To put it simply, ransomware uses asymmetric encryption technology to encrypt files on compromised computers. As a result, files cannot be opened or read normally, and data may be damaged or the program cannot be executed normally. Because the victim does not know the correct decryption key, he cannot decrypt the key on his own. He can only purchase the decryption key from the attacker at a high price. However, if the victim fails to deliver the ransom within the time limit, the decryption key will be torn off, and encrypted files will no longer be enabled.

However, because the program code of the CrypBoss ransomware was leaked in Pastebin, the computer infected with the ransomware became alive. Fabian Wosar, a security researcher at Emsisoft in Austria, analyzed the program code, successfully cracked the encryption algorithm of the ransomware, and developed a decryption program, files encrypted by CrypBoss and its derivative ransomware (such as HydraCrypt and UmbreCrypt) can be decrypted and restored to the original format.

However, Fabian Wosar also said that although HydraCrypt and UmbreCrypt adopt the same algorithm as CrypBoss, developers still make some modifications, so the last 15 bytes of infected files cannot be restored.

Fortunately, most of these materials are not very important. The final fragments of many files are buffered data and can be reconstructed through the file repair software. Therefore, there is still a great opportunity to restore the files to their original appearance.

The operation of decryption software is quite simple. You need to prepare one of the following two groups of Files

1. Same files Encrypted and unencrypted

2. Encrypted PNG image files and any PNG image files

As long as any group of files are dragged to the decryption software Icon, the decryption software can obtain the decryption key after calculation, so the user can use this decryption key to restore the infected file.

 

▲Drag any of the above files to the illustration of the decryption software, and the decryption software will automatically analyze the files. (Source: Emsisoft, the same below)

 

▲After calculation, you can obtain the decryption key.

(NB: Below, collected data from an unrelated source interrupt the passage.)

Lemma rank_lt_ble a b l : rank a l < rank b l -> ble a b.
Proof.
  intros Hr Hba. assert (ble b a) as Hle%(rank_mono _ _ l); [|lia].
  intros Hab. eapply Item.lt_irrefl, Item.lt_trans; eauto.
Qed.

Lemma elem_of_seg x a b l : Item.sorted l -> x ∈ seg a b l <-> x ∈ l /\ inside a b x.
Proof.
  intros Hs. unfold seg, inside, rank. rewrite elem_of_ranks, list_elem_of_lookup. split.
  - intros (i & Hi & Hlo & Hhi). split; [by exists i|].
    rewrite <- (rank_of_prefix _ l i x Hs Hi) at 1. rewrite <- (rank_of_prefix _ l i x Hs Hi). lia.
  - intros ((i & Hi) & Hlo & Hhi). exists i. split; [done|].
    rewrite <- (rank_of_prefix _ l i x Hs Hi) in Hlo. rewrite <- (rank_of_prefix _ l i x Hs Hi) in Hhi. lia.
Qed.

Lemma lenN_seg a b l : ble a b -> lenN (seg a b l) = rank b l - rank a l.
Proof. intros H. apply lenN_ranks; [by apply rank_mono|apply rank_le]. Qed.

Lemma inside_mono a a' b' b x : ble a a' -> ble b' b -> inside a' b' x -> inside a b x.
Proof.
  intros Ha Hb [H1 H2]. split; [|by eapply Item.lt_le_trans].
  intros Hx. apply H1. by eapply Item.lt_le_trans.
Qed.

Lemma seg_mono a a' b' b l : ble a a' -> ble a' b' -> ble b' b -> lenN (seg a' b' l) <= lenN (seg a b l).
Proof.
  intros H1 H2 H3. assert (ble a b) by (etransitivity; [done|]; by etransitivity).
  rewrite !lenN_seg by done.
  pose proof (rank_mono _ _ l H1). pose proof (rank_mono _ _ l H2). pose proof (rank_mono _ _ l H3). lia.
Qed.

(** ** Ranges *)

Inductive body : Type :=
  | Skip
  | Fp (fp : bytes)
  | Ids (xs : list bytes).

Notation range := (Bound.t * body)%type.

(** The bound a list of ranges ends at, and every range with its two
    bounds. *)
Fixpoint last_bound (p : Bound.t) (rs : list range) : Bound.t :=
  match rs with [] => p | (b, _) :: rs => last_bound b rs end.

Fixpoint spans (p : Bound.t) (rs : list range) : list (Bound.t * Bound.t * body) :=
  match rs with [] => [] | (b, y) :: rs => (p, b, y) :: spans b rs end.

Lemma last_bound_app p rs rs' : last_bound p (rs ++ rs') = last_bound (last_bound p rs) rs'.
Proof. revert p. induction rs as [|[b y] rs IH]; intros p; [done|]. apply IH. Qed.

Lemma spans_app p rs rs' : spans p (rs ++ rs') = spans p rs ++ spans (last_bound p rs) rs'.
Proof. revert p. induction rs as [|[b y] rs IH]; intros p; [done|]. cbn. by rewrite IH. Qed.

(** The bounds ascend. *)
Fixpoint ascending (p : Bound.t) (rs : list range) : Prop :=
  match rs with [] => True | (b, _) :: rs => ble p b /\ Bound.wf b /\ ascending b rs end.

Lemma ascending_app p rs rs' :
  ascending p (rs ++ rs') <-> ascending p rs /\ ascending (last_bound p rs) rs'.
Proof. revert p. induction rs as [|[b y] rs IH]; intros p; cbn; [tauto|]. rewrite IH. tauto. Qed.

Lemma ascending_last p rs : ascending p rs -> ble p (last_bound p rs).
Proof.
  revert p. induction rs as [|[b y] rs IH]; intros p; cbn; [done|]. intros (H1 & _ & H2).
  etransitivity; [exact H1|by apply IH].
Qed.

Lemma ascending_spans p rs a b y : ascending p rs -> (a, b, y) ∈ spans p rs ->
  ble p a /\ ble a b /\ Bound.wf b /\ ble b (last_bound p rs).
Proof.
  revert p. induction rs as [|[c z] rs IH]; intros p; cbn [ascending spans last_bound].
  { intros _ H. by apply not_elem_of_nil in H. }
  intros (H1 & H2 & H3) [[= -> -> ->]|Hin]%elem_of_cons.
  - split_and!; [done|done|done|by apply ascending_last].
  - destruct (IH c H3 Hin) as (Ha & Hb & Hw & Hl). split_and!; try done. by etransitivity.
Qed.

(** A range a message starts later does not touch an earlier one. *)
Lemma ascending_inside p rs a b y x : ascending p rs -> (a, b, y) ∈ spans p rs -> inside a b x ->
  ~ Item.lt x (bound_as_item p) /\ Item.lt x (bound_as_item (last_bound p rs)).
Proof.
  intros Ha Hin [H1 H2]. destruct (ascending_spans _ _ _ _ _ Ha Hin) as (Hp & _ & _ & Hl). split.
  - intros Hx. apply H1. by eapply Item.lt_le_trans.
  - by eapply Item.lt_le_trans.
Qed.

(** An item is inside one range only. *)
Lemma span_unique p rs a b y a' b' y' x : ascending p rs ->
  (a, b, y) ∈ spans p rs -> (a', b', y') ∈ spans p rs -> inside a b x -> inside a' b' x ->
  (a, b, y) = (a', b', y').
Proof.
  revert p. induction rs as [|[c z] rs IH]; intros p Hasc; cbn [spans].
  { intros H. by apply not_elem_of_nil in H. }
  destruct Hasc as (_ & _ & Hasc).
  intros [E|Hin]%elem_of_cons [E'|Hin']%elem_of_cons Hx Hx'.
  - congruence.
  - injection E as -> -> ->. destruct (ascending_inside _ _ _ _ _ _ Hasc Hin' Hx') as [H _].
    by destruct H; apply Hx.
  - injection E' as -> -> ->. destruct (ascending_inside _ _ _ _ _ _ Hasc Hin Hx) as [H _].
    by destruct H; apply Hx'.
  - by eapply IH.
Qed.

Emsisoft recommends that you first try this key to decrypt a few infected files, and then restore all the files.

Download location of the decryption software:

Http://emsi.at/DecryptHydraCrypt

Note: The decryption software and instructions are taken from the official Emsisoft blog. I have not personally tested them.

It is feasible to analyze the Principles again!

Previously, I analyzed the main reason why ransomware was hard to crack, because I did not know the source code of the ransomware and the algorithm used. Now I have learned the algorithm from the source code, so we can calculate the encryption key and decryption key used by the ransomware.

Although according to the second article of the kirhoff principle, "the system should not contain any Confidential things, even if it falls into the hands of the enemy, it will not cause troubles", the design of rigorous ransomware should not be caused by source code leakage, the decryption software can be decompressed and produced.

However, I suspect that another key factor is that ransomware will send the key information back to the attacker to sell the decryption key to the victim. The decryption software may start with this starting point to calculate the correct decryption key.